Background

In recent years the role of autoantibodies against cytokines in disease pathogenesis has received an increased amount of attention. The existence of cytokine autoantibodies has been known for more than 30 years, but their significance in disease pathogenesis remains uncertain for many patients. In the context of viral infection [1], malignancy, extensive trauma, and therapy with recombinant proteins [2, 3], autoantibodies are mostly regarded as an epiphenomenon rather than disease-causing. Yet lately several studies were able to link autoantibodies against cytokines directly to disease pathogenesis: Kitamura et al. identified antibodies against GM-CSF in pulmonary alveolar proteinosis (PAP), which, by impairing alveolar macrophages, affected the immune-response [4]. Similarly, anti-erythropoetin antibodies have been found in patients with pure red-cell aplasia (PRCA) [5, 6] and many more have been described in literature [7,8,9]. Furthermore, anti-IL6 antibodies were discovered in a patient with recurrent staphylococcal cellulitis [10] and Kampmann et al. was able to show, that antiIFN-γ antibodies in patients resulted in a predisposition to mycobacterial diseases [11]. In view of these findings, autoantibodies against cytokines have sparked a special interest in the field of immunodeficiencies [7, 12].

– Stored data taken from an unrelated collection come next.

(* ===== verification/Gfx.v ===== *)
(** * Graphics and fonts ([drivers/graphics.c], [kernel/fonts/font.c])

    The framebuffer and the backbuffer as arrays of 32-bit pixels; a store outside
    them faults. *)

From S2P Require Import Prelude Loops.

(* src/include/kernel/graphics.h 20-23 gfx_target *)
Inductive gfx_target := GFX_TARGET_BACKBUFFER | GFX_TARGET_FRAMEBUFFER.

#[export] Instance gfx_target_eq_dec : EqDecision gfx_target.
Proof. solve_decision. Defined.

(** [fb], [backbuffer], [screen_size] and [target]; the pixels are indexed from the
    start of their buffer. *)
(* src/include/kernel/graphics.h 6-12 gfx_framebuffer_t *)
Record gfx := Gfx {
  g_pitch : Z; g_width : Z; g_height : Z;
  g_fb : gmap Z Z; g_back : gmap Z Z;
  g_target : gfx_target; g_size : Z;
}.

Definition set_fb (px : gmap Z Z) (g : gfx) : gfx :=
  Gfx (g_pitch g) (g_width g) (g_height g) px (g_back g) (g_target g) (g_size g).
Definition set_back (px : gmap Z Z) (g : gfx) : gfx :=
  Gfx (g_pitch g) (g_width g) (g_height g) (g_fb g) px (g_target g) (g_size g).
Definition set_target (t : gfx_target) (g : gfx) : gfx :=
  Gfx (g_pitch g) (g_width g) (g_height g) (g_fb g) (g_back g) t (g_size g).

(* src/drivers/graphics.c 17-19 gfx_set_target *)
Definition gfx_set_target (t : gfx_target) : M gfx unit := modify (set_target t).

(* src/drivers/graphics.c 20-22 gfx_get_target *)
Definition gfx_get_target : M gfx gfx_target := gets g_target.

(* src/drivers/graphics.c 24-26 draw_buffer *)
Definition draw_buffer (g : gfx) : gmap Z Z :=
  match g_target g with GFX_TARGET_FRAMEBUFFER => g_fb g | GFX_TARGET_BACKBUFFER => g_back g end.
Definition set_draw (px : gmap Z Z) (g : gfx) : gfx :=
  match g_target g with GFX_TARGET_FRAMEBUFFER => set_fb px g | GFX_TARGET_BACKBUFFER => set_back px g end.

(** [draw_buffer()[i] = val], and the same on the framebuffer. *)
Definition st_draw (i val : Z) : M gfx unit := λ g,
  match draw_buffer g !! i with Some _ => Ok (tt, set_draw (<[i := val]> (draw_buffer g)) g) | None => Fault i end.
Definition st_fb (i val : Z) : M gfx unit := λ g,
  match g_fb g !! i with Some _ => Ok (tt, set_fb (<[i := val]> (g_fb g)) g) | None => Fault i end.
Definition ld_fb (i : Z) : M gfx Z := λ g,
  match g_fb g !! i with Some v => Ok (v, g) | None => Fault i end.
Definition ld_back (i : Z) : M gfx Z := λ g,
  match g_back g !! i with Some v => Ok (v, g) | None => Fault i end.

(** A buffer of [n] pixels of value 0. *)
Definition blank (n : Z) : gmap Z Z := list_to_map ((λ i, (i, 0)) <$> seqZ 0 n).

(** The framebuffer passed in is [px]; the backbuffer is allocated and cleared. *)
(* src/drivers/graphics.c 28-35 gfx_init *)
Definition gfx_init (pitch width height : Z) (px : gmap Z Z) : M gfx unit :=
  let size := u32 (pitch * height) in
  modify (λ g, Gfx pitch width height px (blank (size / 4)) (g_target g) size).

(* src/drivers/graphics.c 37-39 rgb *)
Definition rgb (r g b : Z) : Z := (u8 r .<< 16) .| (u8 g .<< 8) .| u8 b.

(* src/drivers/graphics.c 41-46 gfx_put_pixel *)
Definition gfx_put_pixel (x y val : Z) : M gfx unit :=
  g ← get;
  if (g_width g <=? u32 x) || (g_height g <=? u32 y) then mret tt
  else st_draw (u32 (u32 y * (g_pitch g / 4) + u32 x)) val.

(* src/drivers/graphics.c 57-62 gfx_render *)
Definition gfx_render : M gfx unit :=
  g ← get;
  match g_target g with
  | GFX_TARGET_FRAMEBUFFER => mret tt
  | GFX_TARGET_BACKBUFFER => for_up (Z.to_nat (g_size g / 4)) 0 (λ i, v ← ld_back i; st_fb i v)
  end.

(* src/drivers/graphics.c 64-90 gfx_fill_rect *)
Definition gfx_fill_rect (x0 y0 x1 y1 val : Z) : M gfx unit :=
  g ← get;
  let x0 := if x0 <? 0 then 0 else x0 in
  let y0 := if y0 <? 0 then 0 else y0 in
  let x1 := if s32 (g_width g) <=? x1 then s32 (g_width g) - 1 else x1 in
  let y1 := if s32 (g_height g) <=? y1 then s32 (g_height g) - 1 else y1 in
  if (x1 <? x0) || (y1 <? y0) then mret tt else
  let stride := g_pitch g / 4 in
  for_up (Z.to_nat (y1 - y0 + 1)) y0 (λ y,
    for_up (Z.to_nat (x1 - x0 + 1)) x0 (λ x, st_draw (u32 (y * stride) + x) val)).

(* src/drivers/graphics.c 92-101 gfx_clear_screen *)
Definition gfx_clear_screen : M gfx unit :=
  g ← get;
  for_up (Z.to_nat (g_size g / 4)) 0 (λ i, st_draw i 0).

(** ** Fonts *)

(** [GlyphWidth] is the table of widths, or null. *)
(* src/kernel/fonts/fontlibrary.c 2102-2111 fontStyle_t *)
Record fontStyle := FontStyle {
  GlyphCount : Z; FirstAsciiCode : Z; GlyphBytesWidth : Z; GlyphHeight : Z; FixedWidth : Z;
  GlyphWidth : option (list Z); GlyphBitmaps : list Z;
}.

Definition width_at (font : fontStyle) (i : Z) : M gfx Z :=
  match GlyphWidth font ≫= (.!! Z.to_nat i) with Some w => mret w | None => fault i end.

Definition bitmap_at (font : fontStyle) (i : Z) : M gfx Z :=
  match GlyphBitmaps font !! Z.to_nat i with Some b => mret b | None => fault i end.

(* src/kernel/fonts/font.c 7-35 font_draw_char *)
Definition font_draw_char (font : fontStyle) (c x y color : Z) : M gfx Z :=
  let code := u8 c in
  if (code <? FirstAsciiCode font) || (FirstAsciiCode font + GlyphCount font <=? code) then
    if nz (FixedWidth font) then mret (FixedWidth font)
    else match GlyphWidth font with Some _ => width_at font 0 | None => mret 0 end
  else
  let idx := u8 (code - FirstAsciiCode font) in
  adv ← (if nz (FixedWidth font) then mret (FixedWidth font) else width_at font idx);
  let glyph_size := u32 (GlyphBytesWidth font * GlyphHeight font) in
  let bmp := u32 (idx * glyph_size) in
  for_up (Z.to_nat (GlyphHeight font)) 0 (λ row,
    let row_data := bmp + row * GlyphBytesWidth font in
    for_up (Z.to_nat (GlyphBytesWidth font * 8)) 0 (λ col,
      b ← bitmap_at font (row_data + (col .>> 3));
      when (nz (b .& (0x80 .>> (col .& 7)))) (gfx_put_pixel (x + col) (y + row) color))) ;;
  mret adv.

(** [s] is the string up to its terminator. *)
(* src/kernel/fonts/font.c 37-43 font_draw_string *)
Fixpoint font_draw_string (font : fontStyle) (s : list Z) (x y color : Z) : M gfx unit :=
  match s with
  | [] => mret tt
  | c :: s =>
      adv ← font_draw_char font c x y color;
      font_draw_string font s (x + adv) y color
  end.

Within the group of primary immunodeficiencies (PID), primary antibody deficiencies (PAD) constitute the lion’s share with approximately 50–70% [13]. While most PIDs are caused by single gene mutations, the underlying pathogenesis of PAD still remains poorly understood [14]. For common variable immunodeficiency (CVID), the most prevalent symptomatic PAD, several mutations have been described [15,16,17,18,19], although they only account for approximately 25% of CVID [17, 20]. In other PADs such as selective IgA Deficiency (sIgAD) no causal mutations have been found to this day [21]. However, in sIgAD several linkage studies were able to demonstrate an association to HLA-DQ/DR loci [22] as well as IFIH1, a locus associated with type 1 diabetes and systemic lupus erythematodes [23], strongly suggesting an autoimmune origin in CVID/sIgAD. Adding to this, autoimmune manifestations are frequent in PAD patients [24, 25].

Combining the growing relevance of autoantibodies against cytokines with the putative autoimmune etiology of primary antibody deficiencies, in this study we aimed to investigate whether autoantibodies directed against key-immunocytokines, were able to impair the maturation of an antibody response and ultimately culminating in a hypogammaglobulinemic phenotype.

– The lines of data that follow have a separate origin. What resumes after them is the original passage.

Lemma find_table_ok hhdm a w n k m :
  (∀ p, at_virt p = u64 (p + hhdm)) → w = 8 ∨ w = 4 → good (n + k) m →
  in_firm (a + sizeof_apic_header) (w * Z.of_nat n) → seen bytes_of m (a + sizeof_apic_header) (w * Z.of_nat n) →
  Forall (λ p, can_map p 4096 ∧ in_firm (u64 (p + hhdm)) 4) (listed bytes_of a w n) →
  wp (find_table hhdm a w (Z.of_nat n)) (λ r m',
    r = first_madt bytes_of hhdm (listed bytes_of a w n) ∧ good k m' ∧ more m m') m.
Proof using MP.
  intros Hv Hw Hg Hf Hs Hall. unfold find_table. rewrite Nat2Z.id. unfold listed, first_madt in *. remember 0 as i eqn:Ei.
  assert (0 ≤ i) as Hi by lia. assert (Z.of_nat n + i ≤ Z.of_nat n) as Hle by lia. clear Ei.
  remember (w * Z.of_nat n) as len eqn:El. assert (w * (Z.of_nat n + i) ≤ len) as Hlen by nia. clear Hle El.
  revert m i Hg Hs Hall Hi Hlen. induction n as [|n IH]; intros m i Hg Hs Hall Hi Hlen; cbn [for_find].
  { apply wp_ret. split; [done|]. split; [done|]. by intros x. }
  rewrite seqZ_cons in * by lia. replace (Z.pred (Z.of_nat (S n))) with (Z.of_nat n) in * by lia.
  replace (Z.succ i) with (i + 1) in * by lia. cbn [fmap list_fmap] in *.
  apply Forall_cons in Hall as [[Hc Hf4] Hall]. set (p := entry bytes_of w (a + sizeof_apic_header + w * i)) in *.
  apply wp_bind, wp_bind. eapply wp_intro; [eapply entry_ptr_ok; [exact Hs|done|nia|nia]|]. fold p.
  apply wp_bind. eapply wp_mono; [apply (map_seen (n + k) m p 4096 4); [done|done|lia|by rewrite Hv]|]. cbv beta.
  intros _ m' (G & K & S). rewrite Hv in S. apply wp_bind. eapply wp_intro; [eapply same_chars_ok; [exact S|lia|cbn; lia]|].
  apply wp_ret. rewrite filter_cons. destruct (sig_eq bytes_of (u64 (p + hhdm)) sig_apic) eqn:E.
  - rewrite decide_True by done. apply wp_ret. split; [done|]. split; [by apply (good_some n)|done].
  - rewrite decide_False by done. eapply wp_mono; [apply (IH m' (i + 1)); [done|by eapply seen_more|done|lia|lia]|]. cbv beta.
    intros r m'' (-> & G' & K'). split; [done|]. split; [done|]. intros x Hx. by apply K', K.
Qed.

(** From an ACPI 2 root pointer [find_madt] returns the first table the XSDT lists whose signature is "APIC", at its
    address in the direct map: every table is mapped before it is looked at, so that no load faults. *)
Theorem find_madt_correct hhdm rsdp a lapic rs n k m :
  firmware hhdm rsdp a lapic rs n → good (S n + k) m → seen bytes_of m rsdp (rd32 bytes_of (rsdp + 20)) →
  wp (find_madt hhdm rsdp) (λ r m', r = a ∧ good k m' ∧ more m m') m.
Proof using MP.
  intros [] Hg Hs. unfold find_madt, rsdp_revision, xsdp_xsdt_addr, header_length. rewrite (proj2 (Z.eqb_neq rsdp 0)) by done.
  apply wp_bind. eapply wp_intro; [eapply load8_ok; [exact Hs|lia]|]. rewrite (proj2 (Z.leb_le 2 _)) by done.
  apply wp_bind. eapply wp_intro; [eapply load64_ok; [exact Hs|lia|lia]|].
  set (p := rd64 bytes_of (rsdp + 24)) in *. apply wp_bind.
  eapply wp_mono; [apply (map_seen (n + k) m p 4096 (36 + 8 * Z.of_nat n)); [done|done|lia|by rewrite fw_direct0]|]. cbv beta.
  intros _ m1 (G1 & K1 & S1). rewrite fw_direct0 in S1. set (x := u64 (p + hhdm)) in *.
  apply wp_bind. eapply wp_intro; [eapply load32_ok; [exact S1|lia|lia]|]. rewrite fw_length0. unfold sizeof_apic_header at 1.
  assert (u32 (u64 (36 + 8 * Z.of_nat n - 36) / 8) = Z.of_nat n) as ->.
  { replace (36 + 8 * Z.of_nat n - 36) with (Z.of_nat n * 8) by lia.
    rewrite (wrap_small 64), Z.div_mul by lia. apply wrap_small. lia. }
  eapply wp_bind_mono; [apply (find_table_ok hhdm x 8 n k); [done|by left|done| | |done]|].
  - intros y Hy. apply fw_xsdt_firm0. unfold sizeof_apic_header in Hy. lia.
  - eapply seen_part; [exact S1|unfold sizeof_apic_header; lia..].
  - cbv beta. intros r m' (-> & G & K). apply wp_ret. rewrite fw_madt0. split; [done|]. split; [done|]. intros y Hy. by apply K, K1.
Qed.

Lemma wp_on_mem {A} (l : M X A) (Q : A → platform X → Prop) m s :
  wp l (λ a x, Q a (Platform x s)) m → wp (on_mem l) Q (Platform m s).
Proof using Type. unfold wp, on_mem. cbn. destruct (l m) as [[a x]| | | |]; cbn; tauto. Qed.
Lemma wp_on_madt {A} (l : M madt A) (Q : A → platform X → Prop) m s :
  wp l (λ a x, Q a (Platform m x)) s → wp (on_madt l) Q (Platform m s).
Proof using Type. unfold wp, on_madt. cbn. destruct (l s) as [[a x]| | | |]; cbn; tauto. Qed.

Lemma initialize_apic_ok fuel hhdm rsdp a lapic rs n k m s :
  firmware hhdm rsdp a lapic rs n → good (S (S n + k)) m → seen bytes_of m rsdp (rd32 bytes_of (rsdp + 20)) →
  (length rs ≤ fuel)%nat → irq_overrides s = [] →
  wp (initialize_apic fuel hhdm rsdp) (λ _ s',
    pl_madt s' = foldl remember (Madt lapic (ioapic_address s) (ioapic_irq_base s) (ioapic_id s) []) rs ∧
    good k (pl_mem s') ∧ more m (pl_mem s')) (Platform m s).
Proof using MP.
  intros Hfw Hg Hs Hf Ho. pose proof Hfw as []. unfold initialize_apic. rewrite (proj2 (Z.eqb_neq _ _)) by done.
  apply wp_bind, wp_on_mem. eapply wp_intro; [apply (validate_rsdp_checksum_correct bytes_of)|].
  { intros _. eapply seen_part; [exact Hs|lia|lia]. } { intros _. eapply seen_part; [exact Hs|lia|lia]. }
  rewrite fw_checksum0. cbn [Z.eqb negb]. apply wp_bind, wp_on_mem.
  eapply wp_mono; [apply (find_madt_correct hhdm rsdp a lapic rs n (S k)); [done|by rewrite Nat.add_succ_r|done]|]. cbv beta.
  intros r m1 (-> & G1 & K1). rewrite (proj2 (Z.eqb_neq _ _)) by done.
  destruct (wp_inv _ _ _ (map_seen k m1 (u32 a) 0x4000 (44 + Z.of_nat (length (mjoin (encode <$> rs))) + 14) G1 fw_madt_map0
    fw_size0 ltac:(by rewrite fw_madt_virt0))) as ([] & m2 & E & G2 & K2 & S2). rewrite fw_madt_virt0 in S2.
  eapply wp_intro; [apply (parse_madt_ok bytes_of fuel a lapic rs m1 m2); try done; [lia|rewrite Ho; cbn; lia]|].
  cbn [pl_madt pl_mem]. rewrite Ho. split; [done|]. split; [done|]. intros x Hx. by apply K2, K1.
Qed.
End finding.

Lemma lapic_remembered rs s : lapic_address (foldl remember s rs) = lapic_address s.
Proof.
  revert s. induction rs as [|x rs IH]; intros s; [done|]. cbn [foldl]. rewrite IH. destruct x; cbn; [|done|done]. by case_match.
Qed.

The cytokines, which were investigated in this study, were chosen based on their role in the immune system. The presence of the antibody will prevent the cytokine to bind to its receptor and will thereby block further signaling.

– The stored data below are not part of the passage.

(* ===== verification/Log.v ===== *)
(** * The kernel log ([kernel/log.c])

    [printk] writes a tag and a formatted message to the console, in the colours of
    the level, and to the serial port. *)

From S2P Require Import Prelude Loops CString Format Gfx.

(* src/include/kernel/log.h 15-23 log_level *)
Inductive log_level := KERN_RAW | KERN_DEBUG | KERN_INFO | KERN_OK | KERN_WARN | KERN_ERROR | KERN_FATAL.

(** The enumerators' values. *)
Definition level_no (l : log_level) : Z :=
  match l with
  | KERN_RAW => 0 | KERN_DEBUG => 1 | KERN_INFO => 2 | KERN_OK => 3 | KERN_WARN => 4 | KERN_ERROR => 5 | KERN_FATAL => 6
  end.

(* src/include/kernel/log.h 6-12 INFO_FG *)
Definition INFO_FG : Z := rgb 0xCC 0xCC 0xCC.
Definition DEBUG_FG : Z := rgb 0x87 0xCE 0xFA.
Definition WARN_FG : Z := rgb 0xFF 0xFF 0x00.
Definition ERROR_FG : Z := rgb 0xFF 0x00 0x00.
Definition FATAL_FG : Z := rgb 0xFF 0xFF 0xFF.
Definition OK_FG : Z := rgb 0x00 0xCC 0x00.
Definition FATAL_BG : Z := rgb 0xCC 0x00 0x00.

(** A device with colours. *)
Class Screen (C : Type) := { screen_sink :: Sink C; set_fg : Z → M C unit; set_bg : Z → M C unit }.

(** The threshold and the two devices. *)
Record log (C D : Type) := LogState { lg_level : log_level; lg_con : C; lg_ser : D }.
Arguments LogState {C D} _ _ _.
Arguments lg_level {C D} _.
Arguments lg_con {C D} _.
Arguments lg_ser {C D} _.

Section log.
Context {C D : Type} `{SC : Screen C} `{SD : Sink D}.

Definition on_screen {A} (m : M C A) : M (log C D) A := λ s,
  match m (lg_con s) with
  | Ok (a, c) => Ok (a, LogState (lg_level s) c (lg_ser s))
  | Panic msg => Panic msg | Halt => Halt | Fault a => Fault a | OutOfFuel => OutOfFuel
  end.
Definition on_serial {A} (m : M D A) : M (log C D) A := λ s,
  match m (lg_ser s) with
  | Ok (a, d) => Ok (a, LogState (lg_level s) (lg_con s) d)
  | Panic msg => Panic msg | Halt => Halt | Fault a => Fault a | OutOfFuel => OutOfFuel
  end.

(* src/kernel/log.c 8-10 set_log_level *)
Definition set_log_level (l : log_level) : M (log C D) unit :=
  modify (λ s, LogState l (lg_con s) (lg_ser s)).

(** The switch: colours are set on the way, and the tag is the result.  The case of
    [KERN_WARN] goes on into that of [KERN_FATAL]. *)
(* src/kernel/log.c 22-52 printk *)
Definition level_tag (l : log_level) : M (log C D) (list Z) :=
  let fatal := on_screen (set_fg FATAL_FG) ;; on_screen (set_bg FATAL_BG) ;; mret (chars "[FATAL]:") in
  match l with
  | KERN_RAW => on_screen (set_fg INFO_FG) ;; mret []
  | KERN_DEBUG => on_screen (set_fg DEBUG_FG) ;; mret (chars "[DBUG]:")
  | KERN_INFO => on_screen (set_fg INFO_FG) ;; mret (chars "[INFO]:")
  | KERN_OK => on_screen (set_fg OK_FG) ;; mret (chars "[ OK ]:")
  | KERN_ERROR => on_screen (set_fg ERROR_FG) ;; mret (chars "[ERROR]:")
  | KERN_WARN => on_screen (set_fg WARN_FG) ;; fatal
  | KERN_FATAL => fatal
  end.

(** The format and its arguments' strings are in [rom]; [n] and [fuel] bound their
    lengths. *)
(* src/kernel/log.c 12-69 printk *)
Definition printk (rom : gmap Z Z) (n fuel : nat) (level : log_level) (fmt : Z) (args : list Z) : M (log C D) unit :=
  threshold ← gets lg_level;
  if level_no level <? level_no threshold then mret tt else
  tag ← level_tag level;
  on_screen (console_puts (rom_of tag) (length tag) 0) ;;
  on_serial (serial_write (rom_of tag) (length tag) 0) ;;
  on_screen (console_vprintf rom n fuel fmt args) ;;
  on_serial (serial_vprintf rom n fuel fmt args) ;;
  on_screen (set_fg INFO_FG) ;;
  on_screen (set_bg (rgb 0x00 0x00 0x00)).
End log.

(** * The theorems about the kernel log *)

(** A screen that records every character with the colours it is drawn in, and a
    serial line that records the characters. *)
Record trace := Trace { tr_fg : Z; tr_bg : Z; tr_cells : list (Z * Z * Z) }.

Definition trace_putc (c : Z) : M trace unit :=
  modify (λ t, Trace (tr_fg t) (tr_bg t) (tr_cells t ++ [(c, tr_fg t, tr_bg t)])).
#[export] Instance trace_screen : Screen trace := {|
  screen_sink := trace_putc;
  set_fg := λ v, modify (λ t, Trace v (tr_bg t) (tr_cells t));
  set_bg := λ v, modify (λ t, Trace (tr_fg t) v (tr_cells t)) |}.

Record line := Line { ln_chars : list Z }.
#[export] Instance line_sink : Sink line := λ c, modify (λ d, Line (ln_chars d ++ [c])).

(** Tag, text and background colour of a level; a warning looks like a fatal error. *)
Definition tag_of (l : log_level) : list Z :=
  match l with
  | KERN_RAW => [] | KERN_DEBUG => chars "[DBUG]:" | KERN_INFO => chars "[INFO]:" | KERN_OK => chars "[ OK ]:"
  | KERN_ERROR => chars "[ERROR]:" | KERN_WARN | KERN_FATAL => chars "[FATAL]:"
  end.
Definition fg_of (l : log_level) : Z :=
  match l with
  | KERN_RAW | KERN_INFO => INFO_FG | KERN_DEBUG => DEBUG_FG | KERN_OK => OK_FG
  | KERN_ERROR => ERROR_FG | KERN_WARN | KERN_FATAL => FATAL_FG
  end.
Definition bg_of (l : log_level) (bg : Z) : Z :=
  match l with KERN_WARN | KERN_FATAL => FATAL_BG | _ => bg end.

Lemma emit_trace l fg bg cells :
  emit l (Trace fg bg cells) = Ok (tt, Trace fg bg (cells ++ ((λ c, (c, fg, bg)) <$> l))).
Proof.
  revert cells. induction l as [|c l IH]; intros cells; cbn [emit fmap list_fmap]; [by rewrite app_nil_r|].
  erewrite M_bind_Ok; [|reflexivity]. cbn [tr_fg tr_bg tr_cells]. by rewrite IH, <- app_assoc.
Qed.

Lemma emit_line l cs : emit l (Line cs) = Ok (tt, Line (cs ++ l)).
Proof.
  revert cs. induction l as [|c l IH]; intros cs; cbn [emit]; [by rewrite app_nil_r|].
  erewrite M_bind_Ok; [|reflexivity]. cbn [ln_chars]. by rewrite IH, <- app_assoc.
Qed.

Lemma on_screen_Ok {A} (m : M trace A) a lv c c' (d : line) :
  m c = Ok (a, c') → on_screen m (LogState lv c d) = Ok (a, LogState lv c' d).
Proof. unfold on_screen. cbn [lg_con lg_level lg_ser]. by intros ->. Qed.

Lemma on_serial_Ok {A} (m : M line A) a lv (c : trace) d d' :
  m d = Ok (a, d') → on_serial m (LogState lv c d) = Ok (a, LogState lv c d').
Proof. unfold on_serial. cbn [lg_con lg_level lg_ser]. by intros ->. Qed.

Lemma level_tag_ok l lv fg bg cells (d : line) :
  level_tag l (LogState lv (Trace fg bg cells) d) =
    Ok (tag_of l, LogState lv (Trace (fg_of l) (bg_of l bg) cells) d).
Proof. by destruct l. Qed.

(** A tag is a string of its own. *)
Lemma text_at_tag l : text_at (rom_of (tag_of l)) 0 (tag_of l).
Proof. destruct l; cbn [tag_of]; repeat (split; [done|split; [by eexists; split; vm_compute; reflexivity|]]); by vm_compute. Qed.

(** [printk] below the threshold does nothing.  Otherwise the tag and the text the
    format stands for appear on the serial line and on the console, there in the level's
    colours, and the default colours are back afterwards.  A warning has the tag and the
    colours of a fatal error. *)
Theorem printk_correct rom n fuel level p fmt args out lv fg bg cells cs :
  renders rom n fmt args out → text_at rom p fmt → (length fmt ≤ fuel)%nat →
  printk rom n fuel level p args (LogState lv (Trace fg bg cells) (Line cs)) =
    if level_no level <? level_no lv then Ok (tt, LogState lv (Trace fg bg cells) (Line cs))
    else Ok (tt, LogState lv
      (Trace INFO_FG (rgb 0 0 0)
        (cells ++ ((λ c, (c, fg_of level, bg_of level bg)) <$> tag_of level ++ out)))
      (Line (cs ++ tag_of level ++ out))).
Proof.
  intros Hr Ht Hf. unfold printk. erewrite M_bind_Ok; [|reflexivity]. cbn [lg_level].
  destruct (level_no level <? level_no lv); [done|].
  rewrite (M_bind_Ok _ _ _ _ _ (level_tag_ok _ _ _ _ _ _)).
  unfold console_puts, serial_write.
  erewrite M_bind_Ok by (apply on_screen_Ok; rewrite (puts_from_ok _ _ _ (tag_of level)) by (apply text_at_tag || done); apply emit_trace).
  erewrite M_bind_Ok by (apply on_serial_Ok; rewrite (puts_from_ok _ _ _ (tag_of level)) by (apply text_at_tag || done); apply emit_line).
  erewrite M_bind_Ok by (apply on_screen_Ok; rewrite (proj1 (vprintf_both _ _ _ _ _ _ _ _ Hr Ht Hf)); apply emit_trace).
  erewrite M_bind_Ok by (apply on_serial_Ok; rewrite (proj2 (vprintf_both _ _ _ _ _ _ _ _ Hr Ht Hf)); apply emit_line).
  erewrite M_bind_Ok by (by apply on_screen_Ok). unfold on_screen. cbn.
  by rewrite fmap_app, <- !app_assoc.
Qed.

Lemma printk_correct_witness :
  printk (rom_of (chars "n=%d")) 0 4 KERN_WARN 0 [7] (LogState KERN_DEBUG (Trace 0 0 []) (Line [])) =
    Ok (tt, LogState KERN_DEBUG
      (Trace INFO_FG (rgb 0 0 0) ((λ c, (c, FATAL_FG, FATAL_BG)) <$> chars "[FATAL]:n=7")) (Line (chars "[FATAL]:n=7"))).
Proof.
  refine (eq_trans (printk_correct (rom_of (chars "n=%d")) 0 4 KERN_WARN 0 (chars "n=%d") [7]
    ([110; 61] ++ int_numeral (s32 7) ++ []) KERN_DEBUG 0 0 [] [] _ _ _) _).
  - do 2 (apply r_char; [done|]). apply r_d, r_end.
  - do 4 (split; [done|split; [by eexists; split; vm_compute; reflexivity|]]). by vm_compute.
  - vm_compute. lia.
  - vm_compute. reflexivity.
Defined.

BAFF and its homologous counterpart APRIL belong to the TNF-family of cytokines [26] and play a key role in the differentiation as well as the homoeostasis of the B cell- and plasma cell pool [27,28,29]. Both have been extensively studied in the context of CVID: BAFF receptor mutations have been described to cause CVID [15, 16] and BAFF and APRIL dysregulation have been reported in CVID patients [29, 30]. Considering that anti-cytokine autoantibodies have been reported to mimic the phenotype caused by a mutation of the respective cytokine, we picked BAFF and APRIL as appropriate candidate cytokines to investigate. IL-21 was chosen due to its significance in the regulation of B cell development as well as its role in the process of class-switching. Parrish-Novak et al. were able to show that IL-21 was key in activating the proliferation and differentiation of B cells into memory B cells and plasma cells [31, 32], whilst Okazi et al. reported that IL-21-deficient transgenic mice had markedly reduced serum levels of IgG1-3. Moreover, IL21-/IL4-deficient mice presented with a CVID phenotype [33,34,35], making it a particularly interesting cytokine.

Following up on the aforementioned studies, we screened for inhibitory autoantibodies against BAFF, APRIL and IL-21 in over 200 PAD patients. Overall, several significant differences were detected between PAD patients and healthy controls, but the absolute OD values of detected autoantibodies were low and, most significantly, sera positive for auto-antibodies failed to show neutralizing activity. Thus, no conclusive evidence for an involvement of autoantibodies against BAFF, APRIL or IL-21 in the pathogenesis of PAD could be established in our study.

Results

Screening for autoantibodies by ELISA

In order to search for autoantibodies, the ELISA-method was chosen, due to its high sensitivity as well as its capability to screen large numbers of samples in a time- and cost-efficient manner. Since all reported autoantibodies against cytokines have been of the IgG isotype [12, 36], we focused our search on this isotype only.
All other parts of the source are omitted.